In an interview with the BBC last month, Mahathir said “the problem in the Middle East began with the creation of Israel,” and he defended his description of Jews as “hook-nosed” in his book, “The Malay Dilemma.”

 

Malaysian Prime Minister Mahathir Mohamad  (Photo: AP)
Malaysian Prime Minister Mahathir Mohamad (Photo: AP)
 

“They are hook-nosed. Many people called the Malays fat-nosed.

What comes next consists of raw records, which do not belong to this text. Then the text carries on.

(* ===== verification/Configured.v ===== *)
(** * What a loaded configuration guarantees

    The theorems on [Config]: what every accepted configuration satisfies, that
    the services of the process can be built from it, that a gate is open only
    when its variable says so, and that the literal runtime file is read back as
    it was written. *)

From S2P Require Import Prelude RustStd RustPath Http Auth RequestLimits NetAddr TransportSecurity HostPolicy.
From S2P Require Import RequestGrantCapability GrantReplay GrantToken CreateDirectoryGrant WriteFileGrant.
From S2P Require Import CopyFileGrant TrashFileGrant AndroidVolumeGrant AppErrors FsCalls SafeRoots Config FsExample.

Module Configured.
Import AppErrors Auth Config.

(** ** Reading off an accepted configuration *)

Lemma bind_unit {E A} (m : Result E unit) (f : unit → Result E A) a :
  m ≫= f = Ok a → m = Ok () ∧ f () = Ok a.
Proof. by destruct m as [[]|]. Qed.

(** The stages of [load_with] that succeeded. *)
Record loaded (features : Features) (read : bytes → Result VarError bytes) (c : AppConfig) : Prop := mkLoaded {
  l_server : load_server read = Ok (server c);
  l_auth : load_auth read = Ok (auth c);
  l_capability : load_capability read = Ok (capability c);
  l_android : load_android read = Ok (android c);
  l_command : load_command read = Ok (command c);
  l_file : load_file read = Ok (file c);
  l_transport : load_transport read (print_N (port (server c))) = Ok (transport c);
  l_roots : validate_file_safe_roots (file c) = Ok ();
  l_key : validate_capability_key_configuration (capability c) = Ok ();
  l_create : validate_create_directory_mutation_capability features c = Ok ();
  l_write : validate_write_file_mutation_capability features c = Ok ();
  l_copy : validate_copy_file_mutation_capability features c = Ok ();
  l_trash : validate_trash_file_mutation_capability features c = Ok ();
  l_android_ok : validate_android_capabilities features (android c) = Ok ();
  l_volume : validate_android_volume_control_capability c = Ok ();
  l_rish : validate_android_rish_configuration features c = Ok ();
  l_command_ok : validate_command_capability features (command c) = Ok ();
  l_transport_ok : validate_transport_security (transport c) = Ok ();
}.

Lemma load_with_loaded features read c : load_with features read = Ok c ↔ loaded features read c.
Proof.
  unfold load_with. split.
  - intros H.
    apply bind_Ok in H as (sv & H1 & H). cbv zeta in H.
    apply bind_Ok in H as (au & H2 & H). apply bind_Ok in H as (ca & H3 & H).
    apply bind_Ok in H as (an & H4 & H). apply bind_Ok in H as (co & H5 & H).
    apply bind_Ok in H as (fi & H6 & H). apply bind_Ok in H as (tr & H7 & H).
    repeat (apply bind_unit in H as [? H]). injection H as <-. by constructor.
  - intros []. destruct c. simpl in *.
    repeat match goal with H : ?m = Ok _ |- context [?m] => rewrite H; cbn [mbind Result_bind] end.
    done.
Qed.
Lemma find_visit_spec dir_fd dir_path depth candidates : ∀ queue st,
  queued_ok root max_depth (dir_fd, dir_path, depth) →
  find_ok st → Forall (find_candidate_ok dir_path) candidates → Forall (queued_ok root max_depth) queue →
  returns (find_visit query kind_filter dir_fd depth max_depth candidates queue st)
    (ok_of (λ '(_, queue', st'), find_ok st' ∧ fs_entries_examined st' = fs_entries_examined st ∧
       Forall (queued_ok root max_depth) queue' ∧ (count queue' ≤ count queue + count candidates)%N)).
Proof.
  intros queue st Hd. revert queue st.
  induction candidates as [|[key pending] candidates IH]; intros queue st Hst Hc Hq; cbn [find_visit];
    [split_and!; [done..|unfold count; simpl; lia]|].
  apply Forall_cons in Hc as [(Hname & Hpath & Hu & Hgood) Hc]. simpl in *.
  destruct (MAX_FIND_MATCHES <=? count (fs_matches st))%N eqn:Em; reflect_guards;
    [split_and!; [done..|unfold count; simpl; lia]|].
  set (st1 := if str_contains key query && _ then _ else _).
  assert (find_ok st1 ∧ fs_entries_examined st1 = fs_entries_examined st) as [Hst1 He1].
  { subst st1. destruct (str_contains key query && _) eqn:E; [|done]. apply andb_true_iff in E as [Ec Ef].
    destruct Hst as (? & ? & ?). split; [|done]. split_and!; [done| |].
    - unfold count in *. simpl. rewrite length_app. simpl. lia.
    - apply Forall_app. split; [done|]. repeat constructor; [done|]. exists dir_path, key. rewrite <-Hpath.
      split_and!; [done| |done..|by apply str_contains_true]. rewrite Hpath. by eapply queued_child. }
  assert (∀ queue' st', find_ok st' → fs_entries_examined st' = fs_entries_examined st →
    Forall (queued_ok root max_depth) queue' → (count queue' ≤ count queue + 1)%N →
    returns (find_visit query kind_filter dir_fd depth max_depth candidates queue' st')
      (ok_of (λ '(_, q, s'), find_ok s' ∧ fs_entries_examined s' = fs_entries_examined st ∧
         Forall (queued_ok root max_depth) q ∧ (count q ≤ count queue + count ((key, pending) :: candidates))%N)))
    as Hnext.
  { intros q' s' Hs' He Hq' Hn. eapply returns_mono; [|by apply IH]. intros [[[? q2] s2]|]; [|done].
    intros (? & ? & ? & ?). split_and!; [done|congruence|done|]. unfold count in *. simpl in *. lia. }
  destruct (bool_decide (fp_kind pending = FindDirectory) && _) eqn:Ed; [|apply Hnext; [done..|lia]].
  apply andb_true_iff in Ed as [_ Hlt%N.ltb_lt].
  apply returns_attempt. intros [child_fd|]; apply Hnext; try done; [| |lia].
  - apply Forall_app. split; [done|]. repeat constructor. rewrite Hpath. by eapply queued_push.
  - unfold count. rewrite length_app. simpl. lia.
Qed.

We didn’t object,” he told the BBC.

 

Mahathir also challenged historical accounts that 6 million Jews were killed in the Holocaust, saying the figure was 4 million.

 

In 1994, “Schindler’s List” became one of many films banned in Malaysia during Mahathir’s previous time as prime minister, with the country’s film board rejecting it as Zionist propaganda.

 

When asked by The Associated Press in an August interview about his past comments about Jewish people, Mahathir said “we should be able to criticize everybody.”

 

“Anti-Semitic is a term that is invented to prevent people from criticizing the Jews for doing wrong things,” he said.

  

Australia’s indication that it may follow the United States’ contentious move of relocating its embassy to Jerusalem from Tel Aviv was seen by many Australians as a political stunt. Critics called it a cynical attempt to win votes in a by-election last month for a Sydney seat with a high Jewish population. The seat was lost anyway, leaving the government ruling with the cooperation of independent lawmakers.

 

Anti-Israel and anti-US protests in Malaysia (Photo: EPA)
Anti-Israel and anti-US protests in Malaysia (Photo: EPA)

 

But on Friday, Frydenberg insisted shifting the embassy made sense, although it has also inflamed tensions with Australia’s closest neighbor Indonesia.

 

“Australia already recognizes Israel’s sovereignty over West Jerusalem. It’s where the Israeli Parliament (the Knesset) is. It’s where the Australian ambassador presents his or her credentials. It will be the capital of Israel under any two-state solution,” Frydenberg said.

 

Speaking on Friday, Morrison confirmed Mahathir had raised the subject of the embassy but declared that only “Australia determines Australian foreign policy”.

 

“I think what Josh said today was filling in the history of his (Mahathir’s) record on various issues over time,” Morrison told reporters on a visit to Darwin, where he is due to meet Japanese Prime Minister Shinzo Abe.

 

“Make no mistake. I will not have our policy dictated by those outside the country,” Morrison added.

 

Morrison said a decision on the embassy would be made by Christmas, but rejected fears the plan had caused collateral damage by placing in jeopardy a proposed free trade agreement with Indonesia.

 

“I do not conflate the issues,” Morrison told Australian Broadcasting Corp. radio.

 

“What we need to understand is that Australia has to set its own foreign policy and all I have said is that we would consider this question if we believed that it would advance the issues of the two-state solution.”

 

Indonesia is the world’s biggest Muslim-majority country, where tens of thousands protested against President Donald Trump’s decision in May to move the US embassy to Jerusalem.